Though progress can be agonisingly and needlessly
slow, especially in the countryside, living standards
are improving, along with literacy rates and life
expectancy.
Female infanticide is highest in some of India's
wealthiest districts
In Mumbai not so long ago, I visited what can only
be described as a gentrified slum, where a young
father sat in front of his colour television mesmerised
by the fast-moving ticker racing across the bottom
of the screen.
He was checking on the value of his share portfolio,
and happily it was increasing with each occasional
blink of his eyes.
Daring to dream
Even in the shanties, still stinking and overcrowded,
people are daring to dream.

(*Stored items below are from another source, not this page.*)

(* ===== verification/Input.v ===== *)
(** * Reading submitted documents

    [internal/preflight/input.go]: bounded readers, syntax guards on YAML nodes, the position of every
    schema-known field, and the loop over the physical documents of each selected source.  The YAML and
    JSON decoders are libraries ([DecoderApi]); nodes and decoded values are data of theirs. *)

From Stdlib Require Import Ascii.
From stdpp Require Import pretty.
From S2P Require Import Prelude Kube Api GoStrings GoUrl Config Report Admission.

Definition maxInputBytes : Z := 2097152.

(** ** YAML nodes *)

Inductive NodeKind := DocumentNode | SequenceNode | MappingNode | ScalarNode | AliasNode | ZeroNode.
#[export] Instance NodeKind_eq_dec : EqDecision NodeKind.
Proof. solve_decision. Defined.

(** [yaml.Node]: the content of a mapping alternates keys and values. *)
Unset Elimination Schemes.
Inductive Node := mkNode {
  Kind : NodeKind;
  Tag : string;
  Anchor : string;
  Value : string;
  Line : Z;
  Column : Z;
  Content : list Node
}.
Set Elimination Schemes.

Lemma Node_ind (P : Node → Prop) :
  (∀ k t a v l c content, Forall P content → P (mkNode k t a v l c content)) → ∀ n, P n.
Proof.
  intros H. fix IH 1. intros [k t a v l c content]. apply H.
  induction content as [|n content IHc]; constructor; auto.
Qed.

(** The keys of a mapping's content: every other node. *)
Fixpoint map_keys (content : list Node) : list Node :=
  match content with
  | key :: _ :: rest => key :: map_keys rest
  | [key] => [key]
  | [] => []
  end.

Definition allowed_tags : list string :=
  ["!!map"; "!!seq"; "!!str"; "!!int"; "!!float"; "!!bool"; "!!null"; "!!timestamp"]%string.

(** The loop over the keys, with the set of names seen so far. *)
Fixpoint keys_unambiguous (keys : list Node) (seen : gset string) : bool :=
  match keys with
  | [] => true
  | key :: keys' =>
      if (Kind key != ScalarNode) || bool_decide (Value key ∈ seen) then false
      else keys_unambiguous keys' ({[Value key]} ∪ seen)
  end.

(** [checkNode]. *)
Fixpoint checkNode (node : Node) (depth : Z) {struct node} : string :=
  if (64 <? depth)%Z then "DepthLimit"
  else if (Kind node == AliasNode) || (Anchor node != "") then "InvalidDocument"
  else if (Tag node != "") && negb (bool_decide (Tag node ∈ allowed_tags)) then "InvalidDocument"
  else if Kind node == ZeroNode then "InvalidDocument"
  else if (Kind node == MappingNode) && negb (keys_unambiguous (map_keys (Content node)) ∅)
  then "InvalidDocument"
  else (fix children (content : list Node) : string :=
          match content with
          | [] => ""
          | child :: content' =>
              let code := checkNode child (depth + 1) in
              if code != "" then code else children content'
          end) (Content node).

(** [collectPositions]; a nil shape is [None]. *)
Fixpoint collectPositions (node : Node) (shape : option Structural) (path : string)
    (origin : Position) (fields : gmap string Position) {struct node} : gmap string Position :=
  match shape with
  | None => fields
  | Some shape =>
      let at_ (n : Node) := mkPosition (Pos_Source origin) (Pos_Document origin) (Line n) (Column n)
                              (Pos_path origin) in
      let origin := at_ node in
      let fields := <[path := origin]> fields in
      match Kind node with
      | MappingNode =>
          (fix entries (content : list Node) (fields : gmap string Position) :=
             match content with
             | key :: value :: rest =>
                 match property shape (Value key) with
                 | None => entries rest fields
                 | Some child =>
                     let childPath := path +:+ "/" +:+ Value key in
                     let fields := collectPositions value (Some child) childPath origin fields in
                     entries rest (<[childPath := at_ key]> fields)
                 end
             | _ => fields
             end) (Content node) fields
      | SequenceNode =>
          match Items shape with
          | None => fields
          | Some items =>
              (fix elements (index : nat) (content : list Node) (fields : gmap string Position) :=
                 match content with
                 | [] => fields
                 | child :: rest =>
                     elements (S index) rest
                       (collectPositions child (Some items) (path +:+ "/" +:+ pretty index) origin
                          fields)
                 end) 0 (Content node) fields
          end
      | _ => fields
      end
  end.

Definition join_key (raw key : string) : string := if raw != "" then raw +:+ "." +:+ key else key.

(** [unknownContainer]. *)
Fixpoint unknownContainer (node : Node) (shape : Structural) (path raw target : string)
  {struct node} : string * bool :=
  match Kind node with
  | MappingNode =>
      if (len (Properties shape) =? 0)%Z then
        (path, (target == raw) || HasPrefix target (raw +:+ "."))
      else if existsb (λ key, negb (non_nil (property shape (Value key))) &&
                              (join_key raw (Value key) == target)) (map_keys (Content node))
      then (path, true)
      else (fix entries (content : list Node) :=
              match content with
              | key :: value :: rest =>
                  match property shape (Value key) with
                  | None => entries rest
                  | Some child =>
                      let '(found, ok) := unknownContainer value child (path +:+ "/" +:+ Value key)
                                            (join_key raw (Value key)) target in
                      if ok then (found, true) else entries rest
                  end
              | _ => ("", false)
              end) (Content node)
  | SequenceNode =>
      match Items shape with
      | None => ("", false)
      | Some items =>
          (fix elements (index : nat) (content : list Node) :=
             match content with
             | [] => ("", false)
             | child :: rest =>
                 let '(found, ok) := unknownContainer child items (path +:+ "/" +:+ pretty index)
                                       (raw +:+ "[" +:+ pretty index +:+ "]") target in
                 if ok then (found, true) else elements (S index) rest
             end) 0 (Content node)
      end
  | _ => ("", false)
  end.

(** ** Decoded values *)

(** What the YAML 1.1 decoder stores in an [any]: maps with arbitrary or string keys, sequences and
    scalars, nil among them. *)
Unset Elimination Schemes.
Inductive yvalue :=
  | YMap (entries : list (yvalue * yvalue))
  | YStringMap (entries : list (string * yvalue))
  | YSeq (values : list yvalue)
  | YScalar (scalar : any).
Set Elimination Schemes.
Lemma checkNode_exact node : ∀ depth,
  checkNode node depth = "" ↔
  ∀ d m, below node d m → (depth + d ≤ 64)%Z ∧ unambiguous m.
Proof.
  induction node as [k t a v l c content IH] using Node_ind. intros depth.
  rewrite checkNode_unfold. set (node := mkNode k t a v l c content).
  assert (∀ d m, below node d m → (0 ≤ d)%Z) as Hpos.
  { clear. intros d m. induction 1; lia. }
  split.
  - destruct (64 <? depth)%Z eqn:Hd; [done|]. apply Z.ltb_ge in Hd.
    destruct (_ || _) eqn:Ha; [done|]. destruct (_ && _) eqn:Ht; [done|].
    destruct (Kind node == ZeroNode) eqn:Hz; [done|].
    destruct ((Kind node == MappingNode) && _) eqn:Hm; [done|]. go_bool.
    rewrite check_children_empty. intros Hch d m Hb. inversion Hb as [|? child d' ? Hin Hb']; subst.
    + split; [lia|]. destruct Ha as [Ha1 Ha2]. constructor; auto.
      intros Hk. destruct Hm as [?|Hm]; [done|]. apply keys_unambiguous_spec in Hm. tauto.
    + rewrite List.Forall_forall in IH. apply list_elem_of_In in Hin as Hin'.
      specialize (IH child Hin' (depth + 1)%Z). destruct (proj1 IH (Hch child Hin) d' m Hb').
      split; [lia|done].
  - intros H. destruct (H 0%Z node (below_here _)) as [Hd Hu]. destruct Hu as [[U1 U2] U3 U4 U5].
    rewrite (proj2 (Z.ltb_ge _ _)) by lia. rewrite (bool_decide_false _ U1), (bool_decide_true _ U3).
    cbn [orb negb].
    assert ((Tag node != "") && negb (bool_decide (Tag node ∈ allowed_tags)) = false) as ->.
    { apply andb_false_iff. destruct U4; [left|right]; by rewrite bool_decide_true. }
    rewrite (bool_decide_false _ U2).
    assert ((Kind node == MappingNode) && negb (keys_unambiguous (map_keys (Content node)) ∅) = false)
      as ->.
    { apply andb_false_iff. destruct (decide (Kind node = MappingNode)) as [Hk|Hk].
      - right. apply negb_false_iff, keys_unambiguous_spec. destruct (U5 Hk). split_and!; auto. set_solver.
      - left. by apply bool_decide_false. }
    apply check_children_empty. intros child Hin. rewrite List.Forall_forall in IH.
    apply IH; [by apply list_elem_of_In|]. intros d m Hb.
    destruct (H (d + 1)%Z m) as [? ?]; [by econstructor|]. split; [lia|done].
Qed.

(** ** Recorded positions *)

Lemma pair_ind {A} (P : list A → Prop) :
  P [] → (∀ x, P [x]) → (∀ x y l, P l → P (x :: y :: l)) → ∀ l, P l.
Proof.
  intros H0 H1 H2. fix IH 1. intros [|x [|y l]]; [done|apply H1|apply H2, IH].
Qed.

(** A position inside the document [number] of [source], without a submitted name. *)
Record position_in (source number : Z) (p : Position) : Prop := {
  pi_source : Pos_Source p = source;
  pi_document : Pos_Document p = number;
  pi_path : Pos_path p = ""
}.

(** Every recorded name is a path of the schema. *)
Definition positions_ok (root : Structural) (source number : Z) (fields : gmap string Position)
  : Prop := ∀ k p, fields !! k = Some p → schema_path root k ∧ position_in source number p.

Lemma positions_insert root source number fields k p :
  positions_ok root source number fields → schema_path root k → position_in source number p →
  positions_ok root source number (<[k := p]> fields).
Proof.
  intros H Hk Hp k' p' [[<- <-]|[_ Hl]]%lookup_insert_Some; [done|by apply H].
Qed.
(** ** The graph, the plan and the previews *)

(** A ranked snapshot has a plan: no remainder of products can be stuck. *)
Lemma ranked_plan `{V : VersionApi} docs rank :
  NoDup (map productKey docs) → (∀ doc, doc ∈ docs → no_slash (Namespace (Meta (doc_product doc)))) →
  snapshot_ok (bundle_snapshot docs) rank →
  ∃ plan, reviewPlan docs = Some plan ∧ topological docs (map PP_Key (Plan_Order plan)).
Proof.
  intros Hkeys Hslash Hok. unfold reviewPlan.
  destruct (order_loop_spec (size (needs_of docs)) (needs_of docs) []) as
    [(order & -> & Hp)|(_ & placed & rest & [Hne Hst] & Hrest)]; [done| |].
  - eexists. split; [done|]. cbn. rewrite map_map, map_id. by apply planned_topological.
  - exfalso. assert (∀ n doc, doc ∈ docs → rank (product_key doc) < n →
      is_Some (rest !! productKey doc) → False) as Hnone.
    { induction n as [|n IH]; intros doc Hd Hn [s Hs]; [lia|].
      pose proof (Hst _ _ Hs) as Hnonempty. apply set_choose_L in Hnonempty as [p Hpin].
      rewrite Hrest, lookup_placed in Hs. case_decide; [done|].
      rewrite (needs_lookup docs Hkeys) in Hs by done. injection Hs as <-.
      apply elem_of_difference in Hpin as [Hpin Hpl].
      apply elem_of_list_to_set, list_elem_of_fmap in Hpin as (input & -> & Hi).
      destruct (sn_edges _ _ Hok (product_key doc) (doc_product doc) input) as (Hns & Hlt & q & Hq & _);
        [by apply snapshot_lookup|done|].
      apply snapshot_inv in Hq as (doc' & Hd' & Hk & _).
      assert (producer_key doc input = productKey doc') as Hpk.
      { rewrite producer_key_resolved, Hk. apply product_key_string. }
      rewrite Hk in Hlt. apply (IH doc' Hd').
      - change (ObjectKeyFromObject (doc_product doc)) with (product_key doc) in Hlt. lia.
      - rewrite Hrest, lookup_placed, decide_False.
        + rewrite (needs_lookup docs Hkeys) by done. by eexists.
        + rewrite <- Hpk. rewrite elem_of_list_to_set in Hpl. done. }
    apply map_choose in Hne as (k & s & Hk).
    assert (is_Some (needs_of docs !! k)) as (doc & -> & Hd)%needs_domain%list_elem_of_fmap.
    { rewrite Hrest in Hk. rewrite lookup_placed in Hk. case_decide; [done|].
      apply fmap_Some in Hk as (s0 & -> & _). by eexists. }
    eapply (Hnone (S (rank (product_key doc))) doc Hd); [lia|by eexists].
Qed.

Section Finish.
Context `{E : Env} `{C : ConditionApi} `{N : NameValidation} `{V : VersionApi}.

Definition previewed (doc : document) (encoded : string) : Prop :=
  PublicationPreview (doc_product doc) = inl encoded.

Lemma preview_loop_complete docs : ∀ index r,
  Report_Complete (preview_loop index docs r) = true →
  ∃ new, Forall2 previewed docs new ∧
    preview_loop index docs r = with_descriptors (Descriptors r ++ new) r.
Proof.
  induction docs as [|doc docs IH]; intros index r; cbn [preview_loop].
  - intros _. exists []. rewrite app_nil_r. split; [constructor|by destruct r].
  - destruct (PublicationPreview (doc_product doc)) as [encoded|] eqn:Hp; [|done].
    intros (new & Hf & ->)%IH. exists (encoded :: new). split; [by constructor|].
    unfold with_descriptors. cbn. by rewrite <- app_assoc.
Qed.

Lemma finish_report_accepted r r' : finish_report r = r' → Valid r' = true → Report_Complete r' = true →
  Valid r = true ∧ Report_Complete r = true ∧ report_plan r' = reviewPlan (documents r) ∧
  documents r' = documents r ∧ ∃ new, Forall2 previewed (documents r) new ∧ Descriptors r' = Descriptors r ++ new.
Proof.
  unfold finish_report. destruct (Valid r && Report_Complete r) eqn:Hr.
  - destruct (_ <? _)%Z; [intros <-; done|]. intros <- Hv Hc. apply andb_true_iff in Hr as [H1 H2].
    apply preview_loop_complete in Hc as (new & Hf & ->). split_and!; auto. by exists new.
  - intros <- Hv Hc. rewrite Hv, Hc in Hr. done.
Qed.

Lemma checkGraph_complete ctx docs r w r' w' :
  checkGraph ctx docs r w = (Some r', w') → Report_Complete r' = true → Report_Complete r = true.
Proof.
  unfold checkGraph. destruct (1024 <? _)%Z; [by intros [= <- _]|].
  intros Hrun Hc. assert (Report_Complete (check_documents docs docs 1 r) = true) as H.
  { destruct (negb _); [by injection Hrun as <- _|]. unfold mbind, st_bind in Hrun.
    destruct (graphWitness ctx docs w) as [[res|] w1]; [|done].
    destruct (res_code res != ""); injection Hrun as <- _; done. }
  destruct (check_documents_complete docs docs 1 r H) as [_ E0]. by rewrite E0 in H.
Qed.
End Finish.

The signs of change
are everywhere.
Inequalities aside, the crude equation that increased
wealth will lead ultimately to decreased suffering
should apply to most of India's social and economic
maladies.
Yet there is one problem that prosperity is actually
aggravating.
I saw this for myself in a hospital in Punjab,
where we filmed a young mother giving birth, with
the help of a surgeon's scalpel, to her second daughter.
The Caesarean section was a complete success, and
the safe arrival of such a beautiful ball of life
should have been greeted with uncomplicated delight.
But the mother had failed once again to provide
her husband with a son and heir, so it was a singularly
joyless occasion.
A baby girls means a future dowry and a financial
burden for a family
Old attitudes
Handed the little girl, not yet 10 minutes old,
the women of the family were disapproving and edgy,
fretful perhaps of how they would break the news
to the men folk, who had not even come to the hospital.
On the maternity ward a few minutes later, I was
asked by one of the ladies - the mother's sister,
I think - whether we would like to name the baby
girl.
''Why pay 50,000
rupees to your new in-laws when you can pay 500
rupees for an abortion?''
We demurred, of course. Then came an even more
extraordinary request: did we want to take the baby,
not just to hold, but to have?
In another time, she might have been killed.
For this prosperous Punjabi family, we seemingly
offered a less savage means of disposal.
In modern-day India, sex selection, the all-too-common
practice by which female foetuses are terminated
before birth, conforms to a very different and disturbing
calculus: increased wealth brings increased access
to prenatal ultrasounds and sonograms.
New and more widely available technology, the engine
of India's relentless economic growth, is also fuelling
female foeticide.
Illegal
According to a study by Unicef, a higher percentage
of boys are born now than 10 years ago in 80% of
India's districts.
FACTS AND FIGURES
Female infanticide occurs in 80% of states
Worst-affected states include wealthiest areas
927 girls born for every 1,000 boys
Infant mortality rate: 60/1,000
Source: Unicef
Only last month in the state of Orissa, the skulls
of 40 female foetuses and newborn girls were discovered
in an abandoned well.
More distressing still, sex selection is worst
in the most affluent parts of the country: Punjab,
Haryana, Gujarat.
In northern Punjab, for example, there are just
798 girls under the age of six for every 1,000 boys.
The national average is 927.
Even though it is illegal in India for a doctor
to reveal the gender of an unborn child, the law
is rarely enforced.
Over the past 20 years, it has been estimated that
some 10 million female foetuses have been aborted.
Girls are unwanted because they are seen as a financial
burden. Landholdings can pass to in-laws and dowries,
which themselves are illegal, siphon money from
families.
First birthday
Why pay 50,000 rupees to your new in-laws when
you can pay 500 rupees for an abortion? You do not
even have to leave home.
Many unscrupulous doctors carry portable ultra-sound
equipment in the boots of their cars.
Increased consumer choice is one of the hallmarks
of the new India.
Tragically, it is being applied, with almost industrial
efficiency, to depress the female birth rate.